* [Exercise description]:
Search the data below for the string "revert". Extract every line that contains it.

Excerpts from a dataset
(** * WebScraperHumanos: the scrape-extract-score pipeline

    A shallow embedding of the Python backend (app/models, app/services,
    app/scraper, app/api) and the properties of its lead scoring, contact
    extraction, navigation retry loop and scraping-job life cycle.

    Conventions of the embedding
    - a Python [str] is the list of its code points ([pystr]); literals are
      written as UTF-8 source text and decoded by [u];
    - a Python [int] is a [Z], a [float] is a binary64 [float];
    - [None] is [None]; a dict used as an ordered map is an association list;
    - [datetime] values are microseconds since the epoch ([Z]); every call
      of [datetime.utcnow()] is an explicit argument or a reading of the
      world's clock;
    - the third-party libraries (the Unicode tables behind [re] and
      [str.lower], email_validator, phonenumbers) are the fields of the
      class [Libs]; the browser and the adapters are oracles of the run. *)

From Stdlib Require Import ZArith NArith List String Ascii Bool Lia Floats.
From Stdlib Require Import DecimalString.
From stdpp Require Import gmap list.
Import ListNotations.

Set Warnings "-inexact-float".
Local Open Scope N_scope.

(* ===================================================================== *)
(** ** Python strings *)
(* ===================================================================== *)

Module PyStr.

(** A [str] is a sequence of Unicode code points. *)
Definition pystr : Type := list N.

(** UTF-8 decoder for literals: [need] continuation bytes are still
    expected for the code point whose high bits are in [acc]. *)
Fixpoint utf8_decode (bs : list N) (need : nat) (acc : N) : pystr :=
  match bs with
  | [] => []
  | b :: bs' =>
      match need with
      | O =>
          if b <? 128 then b :: utf8_decode bs' 0 0
          else if b <? 224 then utf8_decode bs' 1 (b - 192)
          else if b <? 240 then utf8_decode bs' 2 (b - 224)
          else utf8_decode bs' 3 (b - 240)
      | S n =>
          let acc' := acc * 64 + (b - 128) in
          match n with
          | O => acc' :: utf8_decode bs' 0 0
          | S _ => utf8_decode bs' n acc'
          end
      end
  end.

Definition u (s : string) : pystr :=
  utf8_decode (List.map N_of_ascii (list_ascii_of_string s)) 0 0.

(** [a == b] on strings. *)
Fixpoint str_eqb (a b : pystr) : bool :=
  match a, b with
  | [], [] => true
  | x :: a', y :: b' => (x =? y) && str_eqb a' b'
  | _, _ => false
  end.

(** [x in l] for a list (or the keys of a dict) of strings. *)
Definition str_in (x : pystr) (l : list pystr) : bool :=
  existsb (str_eqb x) l.

(** [s.startswith(p)] *)
Fixpoint startswith (p s : pystr) : bool :=
  match p, s with
  | [], _ => true
  | x :: p', y :: s' => (x =? y) && startswith p' s'
  | _ :: _, [] => false
  end.

(** [sub in s]: [sub] occurs in [s] as a contiguous substring. *)
Fixpoint contains (sub s : pystr) : bool :=
  startswith sub s ||
  match s with
  | [] => false
  | _ :: s' => contains sub s'
  end.
(** The commands of a history run in order, each at its own time. *)
Definition runHistory (history : list (Z * Command)) (db : Db) : Db :=
  foldl (λ d c, runCommand c.1 c.2 d) db history.


End Service.

Import Service.

(** ** Specification-side notions *)

Module Spec.

(** The spellings of a pattern character under case-insensitive
    matching: a lower-case ASCII letter also matches as upper case. *)
Definition spellings (p : N) : list N :=
  if ((97 <=? p) && (p <=? 122))%N then [p; (p - 32)%N] else [p].

(** [tok] is the token [:task] in some letter case. *)
Definition isTaskToken (tok : list N) : Prop :=
  Forall2 (λ c p, c ∈ spellings p) tok (js ":task").

(** Start of string, or white space just before. *)
Definition boundaryBefore (pre : list N) : Prop :=
  match last pre with
  | Some c => isSpace c = true
  | None => True
  end.

(** End of string, or white space just after. *)
Definition boundaryAfter (post : list N) : Prop :=
  match head post with
  | Some c => isSpace c = true
  | None => True
  end.

(** The content holds [:task] as a word of its own. *)
Definition hasStandaloneTaskToken (s : list N) : Prop :=
  ∃ pre tok post,
    s = pre ++ tok ++ post ∧ isTaskToken tok ∧
    boundaryBefore pre ∧ boundaryAfter post.

(** *** Checklists *)

(** A checklist line: dash, space, a bracketed space, [x] or [X], space,
    then the label. The result is the bracketed character and the label. *)
Definition checklistLine (l : list N) : option (N * list N) :=
  match l with
  | d :: s1 :: o :: c :: cl :: s2 :: label =>
    if decide (d = 45%N ∧ s1 = 32%N ∧ o = 91%N ∧ c ∈ [32%N; 120%N; 88%N]
               ∧ cl = 93%N ∧ s2 = 32%N)
    then Some (c, label) else None
  | _ => None
  end.

(** The character written between the brackets. *)
Definition markOf (checked : bool) : N := if checked then 120%N else 32%N.

Definition markedLine (checked : bool) (label : list N) : list N :=
  js "- [" ++ markOf checked :: js "] " ++ label.

(** A document is a sequence of spans: text outside fences, as its
    lines, and fenced blocks, verbatim. *)
Inductive Segment :=
| Plain (lines : list (list N))
| Fenced (text : list N).

(** The spans of a content: a fenced block runs from a triple backtick
    to the next one. *)
Equations? segments (s : list N) : list Segment by wf (length s) lt :=
  segments s with inspect (fenceExec s) := {
    | exist _ (Some (plain, m, r)) _ =>
      Plain (splitLines plain) :: Fenced m :: segments r
    | exist _ None _ => [Plain (splitLines s)] }.
Proof. by eapply fenceExec_shorter. Qed.

Definition renderSegment (seg : Segment) : list N :=
  match seg with
  | Plain lines => joinLines lines
  | Fenced text => text
  end.

Definition render (doc : list Segment) : list N :=
  concat (renderSegment <$> doc).

(** The checklist items of a document, in document order: the checklist
    lines outside fences. The ordinal of an item is its index here. *)
Definition checklistItems (doc : list Segment) : list (N * list N) :=
  concat ((λ seg, match seg with
                  | Plain lines => omap checklistLine lines
                  | Fenced _ => []
                  end) <$> doc).

Definition fencedBlocks (doc : list Segment) : list (list N) :=
  omap (λ seg, match seg with Fenced text => Some text | Plain _ => None end) doc.

(** Rewrite the bracket of the [n]-th checklist line of [lines]. *)
Fixpoint toggleLine (n : nat) (checked : bool) (lines : list (list N))
    : list (list N) :=
  match lines with
  | [] => []
  | l :: ls =>
    match checklistLine l with
    | Some (_, label) =>
      match n with
      | O => markedLine checked label :: ls
      | S k => l :: toggleLine k checked ls
      end
    | None => l :: toggleLine n checked ls
    end
  end.

(** Rewrite the bracket of the [n]-th checklist item of the document;
    every other line and every fenced block passes through. *)
Fixpoint toggleDoc (n : nat) (checked : bool) (doc : list Segment)
    : list Segment :=
  match doc with
  | [] => []
  | Fenced text :: rest => Fenced text :: toggleDoc n checked rest
  | Plain lines :: rest =>
    let k := length (omap checklistLine lines) in
    if decide (n < k) then Plain (toggleLine n checked lines) :: rest
    else Plain lines :: toggleDoc (n - k) checked rest
  end.

(** The threads titled "main" of a channel. *)
Definition mainThreadsOf (cid : Z) (db : Db) : gmap Z Thread :=
  filter (λ kv, thread_channel_id kv.2 = cid ∧ thread_title kv.2 = js "main")
         (threads db).




(** At most one task per originating message. *)
Definition uniqueOrigin (tbl : gmap Z Task) : Prop :=
  ∀ i j ti tj,
    tbl !! i = Some ti → tbl !! j = Some tj →
    task_message_id ti = task_message_id tj → i = j.

(** Toggling relative to the number of items already seen: a negative
    index is an item that lies behind. *)
Definition toggleLineRel (i : Z) (checked : bool) (lines : list (list N)) :=
  if decide (0 ≤ i)%Z then toggleLine (Z.to_nat i) checked lines else lines.

Definition toggleDocRel (i : Z) (checked : bool) (doc : list Segment) :=
  if decide (0 ≤ i)%Z then toggleDoc (Z.to_nat i) checked doc else doc.

Definition within (i : Z) (k : nat) : bool := bool_decide (0 ≤ i < Z.of_nat k)%Z.

(** The content [- [ ] a], a fenced block holding [- [ ] fake], [- [ ] b]. *)
Definition sampleChecklist : list N :=
  js "- [ ] a" ++ LF :: js "```" ++ LF :: js "- [ ] fake" ++ LF :: js "```"
    ++ LF :: js "- [ ] b".

End Spec.

Import Spec.

(** ** Sample data *)

Definition alice : User :=
  {| user_name := js "alice"; user_email := js "alice@example.org";
     user_password := js "5e884898" |}.

(** A store with one user and one message of that user. *)
Definition dbWithMessage (content : list N) : Db :=
  {| users := {[ 1%Z := alice ]}; users_seq := 1; sessions := ∅;
     channels := ∅; channels_seq := 0; threads := ∅; threads_seq := 0;
     messages := {[ 1%Z := {| message_thread_id := 1; message_user_id := 1;
                              message_content := content;
                              message_created_at := 0 |} ]};
     messages_seq := 1; replies := ∅; replies_seq := 0;
     tasks := ∅; tasks_seq := 0 |}.

Definition bob : User :=
  {| user_name := js "bob"; user_email := js "bob@example.org";
     user_password := js "2bb80d53" |}.

(** Two users: a live session of alice, and a session of bob that expired
    at time 50. *)
Definition dbTwoSessions : Db :=
  {| users := {[ 1%Z := alice; 2%Z := bob ]}; users_seq := 2;
     sessions :=
       {[ js "sid-alice" := {| session_user_id := 1; session_created_at := 0;
                               session_expires_at := 1000;
                               session_revoked_at := None |};
          js "sid-bob" := {| session_user_id := 2; session_created_at := 0;
                             session_expires_at := 50;
                             session_revoked_at := None |} ]};
     channels := ∅; channels_seq := 0; threads := ∅; threads_seq := 0;
     messages := ∅; messages_seq := 0; replies := ∅; replies_seq := 0;
     tasks := ∅; tasks_seq := 0 |}.

Definition requestOf (sid : list N) : Request :=
  {| query_sid := None; header_sid := Some sid |}.

Definition envUnset : Env :=
  {| env_SESSION_TTL_DAYS := None; env_DONE_TASK_RETENTION_DAYS := None |}.

(** The store after [initDb] on a new database file and two signups: the
    channel "general" with its thread "main", and the users alice and bob. *)
Definition seededDb : Db :=
  {| users := {[ 1%Z := alice; 2%Z := bob ]}; users_seq := 2; sessions := ∅;
     channels := {[ 1%Z := {| channel_name := js "general"; channel_created_at := 0 |} ]};
     channels_seq := 1;
     threads := {[ 1%Z := {| thread_channel_id := 1; thread_title := js "main";
                             thread_created_by := 0; thread_created_at := 0 |} ]};
     threads_seq := 1;
     messages := ∅; messages_seq := 0; replies := ∅; replies_seq := 0;
     tasks := ∅; tasks_seq := 0 |}.

Definition postBody (content : list N) : PostBody :=
  {| body_content := Some content; body_createTask := None; body_botMessage := None |}.

(** A task that moved to "done" at time 0, seen [days] days later. *)
Definition dbDoneTask : Db :=
  {| users := {[ 1%Z := alice ]}; users_seq := 1; sessions := ∅;
     channels := {[ 1%Z := {| channel_name := js "general"; channel_created_at := 0 |} ]};
     channels_seq := 1;
     threads := {[ 1%Z := {| thread_channel_id := 1; thread_title := js "main";
                             thread_created_by := 0; thread_created_at := 0 |} ]};
     threads_seq := 1;
     messages := {[ 1%Z := {| message_thread_id := 1; message_user_id := 1;
                              message_content := js "Ship release";
                              message_created_at := 0 |} ]};
     messages_seq := 1; replies := ∅; replies_seq := 0;
     tasks := {[ 1%Z := {| task_message_id := 1; task_channel_id := 1;
                           task_thread_id := 1; task_created_by := 1;
                           task_title := js "Ship release"; task_note := [];
                           task_status := StatusDone;
                           task_created_at := 0; task_updated_at := 0 |} ]};
     tasks_seq := 1 |}.

Definition noFilter : TaskQuery :=
  {| query_status := None; query_channelId := None; query_threadId := None |}.

Definition daysLater (days : Z) : Z := (days * secondsPerDay)%Z.

(** ** Examples

    The worked examples of the specification, run on the embedding. *)

Example strip_ship_release :
  stripTaskFlag (js "Ship release :task") = js "Ship release".
Proof. by vm_compute. Qed.

Example payload_fix_bug :
  parseTaskPayload (js "Fix bug" ++ LF :: js "remember to check logs" ++ [LF]) =
  {| title := Some (js "Fix bug"); note := js "remember to check logs" |}.
Proof. by vm_compute. Qed.

Example payload_blank : parseTaskPayload (js "   :task  ") = {| title := None; note := [] |}.
Proof. by vm_compute. Qed.

Example post_ship_release :
  let db := (postMessage 100 (1%Z, alice) 1 (postBody (js "Ship release :task")) seededDb).1 in
  message_content <$> messages db !! 1%Z = Some (js "Ship release") ∧
  (λ t, (task_title t, task_status t)) <$> tasks db !! 1%Z =
    Some (js "Ship release", StatusOpen).
Proof. by vm_compute. Qed.

Example duplicate_channel_rejected :
  postChannel 5 (1%Z, alice) (Some (js "general")) seededDb =
  (seededDb, Error 400 (Message "Channel name already exists.")).
Proof. by vm_compute. Qed.

Example done_task_old_hidden :
  getTasks {| env_SESSION_TTL_DAYS := None; env_DONE_TASK_RETENTION_DAYS := Some 14%N |}
    (daysLater 20)
    {| query_status := Some (js "done"); query_channelId := None; query_threadId := None |}
    dbDoneTask = [].
Proof. by vm_compute. Qed.

(** ** Task-flag detection *)

Section TaskFlag.

Lemma canonicalize_taskToken c p :
  p ∈ js ":task" → (canonicalize c = canonicalize p ↔ c ∈ spellings p).
Proof.
  intros Hp. unfold js in Hp. simpl in Hp.
  unfold canonicalize, spellings.
  repeat (apply elem_of_cons in Hp as [->|Hp]); [..|by apply elem_of_nil in Hp];
    simpl; rewrite ?elem_of_cons, ?elem_of_nil;
    destruct (_ && _)%N eqn:E;
    rewrite ?andb_true_iff, ?andb_false_iff, ?N.leb_le, ?N.leb_gt in E; lia.
Qed.

Lemma matchLiteral_taskToken s r :
  matchLiteral true taskToken s = Some r ↔ ∃ tok, isTaskToken tok ∧ s = tok ++ r.
Proof.
  unfold isTaskToken, taskToken.
  assert (Hin : ∀ p, p ∈ js ":task" → p ∈ js ":task") by done.
  revert Hin. generalize (js ":task") at 1 3 4 as pat.
  intros pat; revert s; induction pat as [|p pat IH]; intros s Hin; simpl.
  - split.
    + intros [= ->]. exists []. split; [constructor|done].
    + intros (tok & Htok & ->). by inversion Htok.
  - destruct s as [|c s].
    + split; [done|]. intros (tok & Htok & Hs). inversion Htok; subst. done.
    + destruct (canonicalize c =? canonicalize p)%N eqn:E.
      * apply N.eqb_eq, canonicalize_taskToken in E; [|apply Hin; left].
        rewrite IH by (intros q Hq; apply Hin; by right).
        split.
        -- intros (tok & Htok & ->). exists (c :: tok). split; [by constructor|done].
        -- intros (tok & Htok & Hs). inversion Htok; subst.
           injection Hs as -> ->. eauto.
      * apply N.eqb_neq in E. split; [done|].
        intros (tok & Htok & Hs). inversion Htok; subst.
        injection Hs as -> ->. destruct E.
        apply canonicalize_taskToken; [apply Hin; left|done].
Qed.

Lemma matchTrailer_Some s r :
  matchTrailer s = Some r ↔
  (s = [] ∧ r = []) ∨ (∃ c, isSpace c = true ∧ s = c :: r).
Proof.
  destruct s as [|c s]; simpl.
  - split; [intros [= <-]; by left|]. intros [[_ ->]|(c & _ & ?)]; done.
  - destruct (isSpace c) eqn:E.
    + split; [intros [= <-]; right; eauto|].
      intros [[? _]|(c' & _ & [= -> ->])]; done.
    + split; [done|]. intros [[? _]|(c' & E' & [= -> ->])]; [done|congruence].
Qed.

Lemma matchTokenTrailer_Some s :
  is_Some (matchTokenTrailer s) ↔
  ∃ tok post, s = tok ++ post ∧ isTaskToken tok ∧ boundaryAfter post.
Proof.
  unfold matchTokenTrailer. split.
  - intros [r Hr].
    destruct (matchLiteral true taskToken s) as [r1|] eqn:E; [|done].
    apply matchLiteral_taskToken in E as (tok & Htok & ->).
    exists tok, r1. split_and!; [done..|].
    apply matchTrailer_Some in Hr as [[-> _]|(c & Hc & ->)]; done.
  - intros (tok & post & -> & Htok & Hpost).
    assert (matchLiteral true taskToken (tok ++ post) = Some post) as ->.
    { apply matchLiteral_taskToken. eauto. }
    destruct post as [|c post]; simpl in *; [by eexists|].
    rewrite Hpost. by eexists.
Qed.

* [Answer to this problem]:
  revert Hin. generalize (js ":task") at 1 3 4 as pat.
  intros pat; revert s; induction pat as [|p pat IH]; intros s Hin; simpl.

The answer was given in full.